In all the different Kwan or schools that was to form modern Taekwondo the one most famous for their realistic take on live training hard full contact sparring is without a doubt Ji Do Kwan or "Wisdom way School". I have detailed the founder of the original Yoon Moo Kwan and the reopener of Yoon Moo Kwan as Ji Do Kwan before on this blog so I will not go into details regarding this Kwan but I will say that it had rich martial roots within Judo, Shotokan, Shito Ryu and Shudokan Karate and for a long time it was run by its 2nd Kwanjang who also happened to be one of the most highly ranked martial artists in Korea in the era sporting a instructors rank in Shito Ryu and Shudokan Karate from the founders of the two systems. I must admit I am a little biased toward Ji Do Kwan as this is where my "lineage" goes back to through my teacher so excuse me if I am getting a little carried away:-)

The book I want to reccomend in this post is "Secrets of Tae Kwon Do; Korean Karate" by Shihak Henry Cho.

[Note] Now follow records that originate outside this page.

(* ===== verification/ExampleClient.v ===== *)
(** * [cmd/example-client]

    The sample client: it lists the server's certificates, asks for one of them,
    a message and a padding, and prints the signature the server makes. *)

From stdpp Require Import base list sets gmap strings.
From Stdlib Require Import ZArith Lia Ascii.
From S2P Require Import Prelude WinSys GoStrings GoNet GoText GoCrypto Samples CertTypes CertFileStore.
From S2P Require Import CertService TlsUtil KspClient ClientWorld Console SignTest.

Record client_flags := {
  cl_addr : string;
  cl_ca : string;
  cl_cert : string;
  cl_key : string;
  cl_message : string;
  cl_padding : string;
}.

Section example_client.
Context {W : Type} `{Unicode} `{Crypto} `{Tls} `{GrpcRuntime} `{Grpc W} `{Disk W}.

Definition describe (c : PbCertificateInfo) : string :=
  pb_Thumbprint c +:+ nl +:+ "      subject: " +:+ pb_Subject c +:+ nl +:+
  "      issuer: " +:+ pb_Issuer c +:+ nl +:+
  "      key: " +:+ pb_KeyAlgorithm c +:+ " " +:+ Itoa (pb_KeySize c) +:+ "-bit  tpm: " +:+
  yes_no (pb_IsTpm c) +:+ "  provider: " +:+ pb_ProviderName c.

Definition report (selected : PbCertificateInfo) (digest : list Z) (resp : SignHashResponse) : list string :=
  [""; "Certificate: " +:+ pb_Subject selected;
   "Digest (SHA-256): " +:+ hex_EncodeToString digest;
   "RSA padding: " +:+ RSAPadding_String (resp_RsaPadding resp);
   "Signature algorithm: " +:+ resp_SignatureAlgorithm resp;
   "Signature (base64): " +:+ base64_EncodeToString (resp_Signature resp);
   "Signature (hex): " +:+ hex_EncodeToString (resp_Signature resp)].

(** [main] after the connection is made. *)
Definition sign_with (f : client_flags) (conn : Z) : M (Tty W) () :=
  certs ← call (call_ListCertificates conn);
  if (length certs =? 0)%nat then lift (Fail (ErrNew "no certificates with private keys found"))
  else
    _ ← println "Available certificates:";
    _ ← print_list describe 1 certs;
    nr ← readChoice NewReader (Z.of_nat (length certs));
    selected ← pick certs nr.1;
    tr ← read_message nr.2 (cl_message f);
    pr ← resolvePadding RSAPadding_PKCS1 RSAPadding_PSS tr.2 (cl_padding f);
    let digest := sha256_Sum (bytes_of_string tr.1) in
    signResp ← call (call_SignHash conn
      {| req_Thumbprint := pb_Thumbprint selected; req_Digest := digest;
         req_HashAlgorithm := HashAlgorithm_SHA256; req_RsaPadding := pr.1 |});
    print_lines (report selected digest signResp).

Definition main (f : client_flags) : M (Tty W) () :=
  let host := match SplitHostPort (cl_addr f) with Ret (host, _) => host | _ => cl_addr f end in
  tlsConfig ← on_sys (with_files (λ fs, LoadClientTLSConfig (cl_ca f) (cl_cert f) (cl_key f) host));
  tlsConfig ← lift tlsConfig;
  conn ← call (grpc_NewClient (cl_addr f) tlsConfig);
  _ ← emit (Acquire (RConn conn));
  on_return (_ ← emit (Release (RConn conn)); on_sys (sys (grpc_Close conn))) (sign_with f conn).
End example_client.

(** ** Against the service *)

(** A server that runs [CertService] on the backend of the world. *)
Section served.
Context {W : Type} `{Unicode} `{Crypto} `{Tls} `{GrpcRuntime} `{CertBackend W}.
Implicit Types (w : W).

Definition served : Grpc W := {|
  grpc_NewClient _ _ w := (Ret 1%Z, w);
  grpc_DialContext _ _ w := (Ret 1%Z, w);
  grpc_Close _ w := ((), w);
  call_ListCertificates _ w := (CertService_ListCertificates w, w);
  call_SignHash _ req w := (CertService_SignHash w (Some req), w);
|}.

Lemma call_served {A} (g : W → outcome A) w r s :
  triple (waits w r s) (call (λ w, (g w, w))) (λ a t, waits w r s t ∧ g w = Ret a) (λ _, True).
Proof.
  intros t [Hw Hs]. unfold call, on_sys, sys, waits. rewrite bind_run. simpl. rewrite Hw.
  by destruct (g w).
Qed.

Lemma print_list_triple {A} (f : A → string) i l w r s E :
  triple (waits w r s) (print_list f i l) (λ _ : (), waits w r s) E.
Proof.
  revert i. induction l as [|x l IH]; intros i; simpl; [by apply triple_mret|]. by apply print_then.
Qed.

Lemma pick_triple {A} (l : list A) n w r s E :
  triple (waits w r s) (pick l n) (λ c t, waits w r s t ∧ l !! Z.to_nat n = Some c) E.
Proof. intros t Ht. unfold pick. by destruct (l !! Z.to_nat n) eqn:El. Qed.

(** What a run of the client asked the server for and printed, where [s] is its
    input: the number of the certificate, the message and the padding are the
    next answers in it. *)
Definition client_signed (f : client_flags) w (s : string) (t : Tty W) : Prop :=
  ∃ certs n c text (pss : bool) s1 s2 s3 resp before,
    CertService_ListCertificates w = Ret certs ∧
    Chosen (Z.of_nat (length certs)) s n s1 ∧ certs !! Z.to_nat n = Some c ∧
    Message (cl_message f) s1 text s2 ∧ PaddingAsked (cl_padding f) s2 pss s3 ∧
    let digest := sha256_Sum (bytes_of_string text) in
    CertService_SignHash w (Some {| req_Thumbprint := pb_Thumbprint c; req_Digest := digest;
      req_HashAlgorithm := HashAlgorithm_SHA256;
      req_RsaPadding := if pss then RSAPadding_PSS else RSAPadding_PKCS1 |}) = Ret resp ∧
    tty_out t = before +:+ lines_text (report c digest resp).

Lemma sign_with_triple (f : client_flags) conn w s :
  let G := served in
  triple (waits w NewReader s) (sign_with f conn) (λ _, client_signed f w s) (λ _, True).
Proof.
  intros G. unfold sign_with.
  eapply triple_bind_fact; [apply (call_served CertService_ListCertificates)|]. intros certs Hcerts.
  destruct (_ =? 0)%nat; [by apply triple_fail|].
  apply print_then. eapply triple_bind; [apply print_list_triple|]. intros [].
  eapply triple_bind; [apply readChoice_triple|]. intros nr. apply triple_exists. intros s1.
  apply triple_pure. intros Hn.
  eapply triple_bind_fact; [apply pick_triple|]. intros c Hc.
  eapply triple_bind; [apply read_message_triple|]. intros tr. apply triple_exists. intros s2.
  apply triple_pure. intros Htext.
  eapply triple_bind; [apply resolvePadding_triple|]. intros pr. apply triple_exists. intros s3.
  apply triple_exists. intros pss. apply triple_pure. intros [Hpad ->].
  eapply triple_bind_fact; [apply (call_served (λ w, CertService_SignHash w (Some _)))|]. intros resp Hresp.
  intros t Ht. rewrite print_lines_run. simpl.
  exists certs, nr.1, c, tr.1, pss, s1, s2, s3, resp, (tty_out t). by split_and!.
Qed.

Lemma main_triple `{Disk W} (f : client_flags) w s :
  let G := served in
  triple (waits w NewReader s) (main f) (λ _, client_signed f w s) (λ _, True).
Proof.
  intros G. unfold main.
  eapply triple_bind; [apply (on_sys_store_triple (λ w, Ret (LoadClientTLSConfig _ _ _ _)))|].
  intros cfg. apply triple_pure. intros _. apply triple_lift_then; [done|]. intros tls _.
  eapply triple_bind_fact; [apply (call_served (λ _, Ret 1%Z))|]. intros conn _.
  apply triple_emit_then. unfold on_return. eapply triple_bind; [apply sign_with_triple|].
  intros []. eapply triple_bind; [|intros []; apply triple_ret].
  intros t Ht. exact Ht.
Qed.
End served.

(** ** Properties *)

(** C18: the sample client prints what the server's keys answer.  Against a
    service on any backend, a run of the client that ends without an error
    ends its output with a report of: the certificate the service listed under
    the first valid number of the input, the SHA-256 digest of a non-empty
    message (that of the flag or, without one, the next line, trimmed), and the
    signature the backend makes over that digest with that certificate and the
    padding asked for (by the flag or, without one, the line after that), under
    the algorithm name of that padding. *)
Theorem example_client_prints_answer {W} `{Unicode} `{Crypto} `{Tls} `{GrpcRuntime} `{CertBackendLaws W}
    `{Disk W} (f : client_flags) (t : Tty W) :
  let G := served in
  result (main f) t = Done (Ret ()) →
  ∃ infos n c text (pss : bool) s1 s2 s3 r before,
    ListCertificates (tty_sys t) = Ret infos ∧
    Chosen (Z.of_nat (length infos)) (flat (tty_in t)) n s1 ∧ infos !! Z.to_nat n = Some c ∧
    Message (cl_message f) s1 text s2 ∧ text ≠ "" ∧ PaddingAsked (cl_padding f) s2 pss s3 ∧
    let p := if pss then RSAPaddingPSS else RSAPaddingPKCS1 in
    (SignatureAlgorithm r = "RSASSA-PSS" ↔ pss = true) ∧
    let digest := sha256_Sum (bytes_of_string text) in
    SignHash (tty_sys t) (Thumbprint c) digest HashSHA256 p = Ret r ∧
    tty_out (world_after (main f) t) = before +:+ lines_text (report (pb_of_info c) digest
      {| resp_Signature := Signature r; resp_SignatureAlgorithm := SignatureAlgorithm r;
         resp_RsaPadding := if pss then RSAPadding_PSS else RSAPadding_PKCS1 |}).
Proof.
  cbv zeta. pose proof (main_triple f (tty_sys t) (flat (tty_in t))) as Hm.
  apply (triple_run _ _ _ _ t) in Hm as [Hm _]; [|done]. intros Hok. specialize (Hm () Hok) as
    (certs & n & c & text & pss & s1 & s2 & s3 & resp & before & Hcerts & Hn & Hc & Ht & Hp & Hresp & Hout).
  unfold CertService_ListCertificates in Hcerts.
  destruct (ListCertificates (tty_sys t)) as [infos| |] eqn:Hinfos; try done. injection Hcerts as <-.
  rewrite length_fmap in Hn. apply list_lookup_fmap_Some in Hc as (info & -> & Hinfo).
  apply SignHash_Ret_valid in Hresp as (_ & r & Hsign & ->). simpl in Hsign.
  set (p' := requested_padding _) in Hsign.
  assert (p' = if pss then RSAPaddingPSS else RSAPaddingPKCS1) as Hpp by (by destruct pss).
  rewrite Hpp in Hsign. clear p' Hpp.
  exists infos, n, info, text, pss, s1, s2, s3, r, before. split_and!; try done.
  - by destruct Ht.
  - apply sign_algorithm in Hsign as [_ Ha]. by destruct pss; rewrite Ha.
  - rewrite Hout. apply sign_padding in Hsign. rewrite Hsign. by destruct pss.
Qed.

(** The input arrives in two reads; the padding is PSS. *)
Definition sample_flags : client_flags :=
  {| cl_addr := "localhost:50051"; cl_ca := "tls/ca.pem"; cl_cert := "tls/cert.pem";
     cl_key := "tls/key.pem"; cl_message := ""; cl_padding := "" |}.
Definition sample_tty : Tty (FileStore * Z) :=
  Build_Tty ["7" +:+ nl +:+ "1" +:+ nl +:+ "he"; "llo" +:+ nl +:+ "PSS" +:+ nl] "" (sample_store, 5%Z).

(** Its first valid number is 1, after the line "7". *)
Lemma sample_choice :
  @Chosen sample_unicode 2 (flat (tty_in sample_tty)) 0 ("hello" +:+ nl +:+ "PSS" +:+ nl).
Proof. by do 2 econstructor. Qed.

Lemma example_client_prints_answer_witness :
  let U := sample_unicode in let C := sample_crypto in let T := sample_tls in
  let G := sample_runtime in let B := @Linux.backend U C in
  let D := @sample_disk (FileStore * Z) sample_tls_files in
  let S := @served (FileStore * Z) G B in
  result (main sample_flags) sample_tty = Done (Ret ()) ∧
  ∃ infos n c text r before, ListCertificates (tty_sys sample_tty) = Ret infos ∧
    n = 0%Z ∧ infos !! Z.to_nat n = Some c ∧
    SignHash (tty_sys sample_tty) (Thumbprint c) (sha256_Sum (bytes_of_string text)) HashSHA256
      RSAPaddingPSS = Ret r ∧
    tty_out (world_after (main sample_flags) sample_tty) =
      before +:+ lines_text (report (pb_of_info c) (sha256_Sum (bytes_of_string text))
      {| resp_Signature := Signature r; resp_SignatureAlgorithm := SignatureAlgorithm r;
         resp_RsaPadding := RSAPadding_PSS |}).
Proof.
  intros U C T G B D S.
  assert (result (main sample_flags) sample_tty = Done (Ret ())) as Hm by (vm_compute; reflexivity).
  split; [exact Hm|].
  destruct (@example_client_prints_answer _ U C T G B (@LinuxLaws.backend_laws U C) D sample_flags sample_tty Hm)
    as (infos & n & c & text & pss & s1 & s2 & s3 & r & before & Hi & Hn & Hc & Ht & _ & Hp & _ & Hs & Ho).
  exists infos, n, c, text, r, before.
  assert (length infos = 2%nat) as Hl by (vm_compute in Hi; injection Hi as <-; reflexivity).
  rewrite Hl in Hn.
  destruct (Chosen_det _ _ _ _ _ _ Hn sample_choice) as [-> ->].
  assert (pss = true) as ->; [|by split_and!]. clear -Ht Hp.
  destruct Ht as [Hne|line rest _ Hline _]; [by destruct Hne|].
  vm_compute in Hline. injection Hline as <- <-.
  destruct Hp as [? Hne|line rest ? _ Hline Hw]; [by destruct Hne|].
  vm_compute in Hline. injection Hline as <- <-.
  destruct pss; [done|]. vm_compute in Hw. intuition discriminate.
Defined.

While most books today and in the past focused heavily on technique and forms the focus on this book is on actual application of Taekwondo in a free fighting setting. It starts out with theory and history section, warm up excersises and it also contains techniques and how they are excecuted, but the emphasis is always on how to use it with an opponent. The Taekwondo this book shows is not Olympic style sparring or ITF sparring. It is not exactly Karate sparring either but continous Karate sparring would be a closer answer than modern Olympic or ITF sparring style. The reason why I say it is closer but not the Whole truth is that many techniques in the book is not allowed in competition and some fit better in a streetfigting setting than in a sparring setting. It also contains kicks and some more realistic than others. The applications are mainly block kick punch applications but not the ones you probably are used to seeing in modern books.
What? A Taekwondo
GM who knows how to
use the pulling hand??

Also of interest is the usage of blocks as strikes, inclusion of techniques not considered "Taekwondo " anymore and a heavy usage of the pulling hand for getting defensive limbs out of the way etc. In short it can be said that it is "basic" yet very very functional. If you were to base a martial art on block kick punch this is pretty much how I would apply it and this knowledge is sadly getting
lost in many modern Dojang. Today with the emphasis on basic technique and forms on one side and modern Olympic style sparring on the other it is like Learning two martial arts at once. In 1968 when the book was written the relationship between forms, basics and sparring was a lot closer eventhough the paradigm used is often kick block punch.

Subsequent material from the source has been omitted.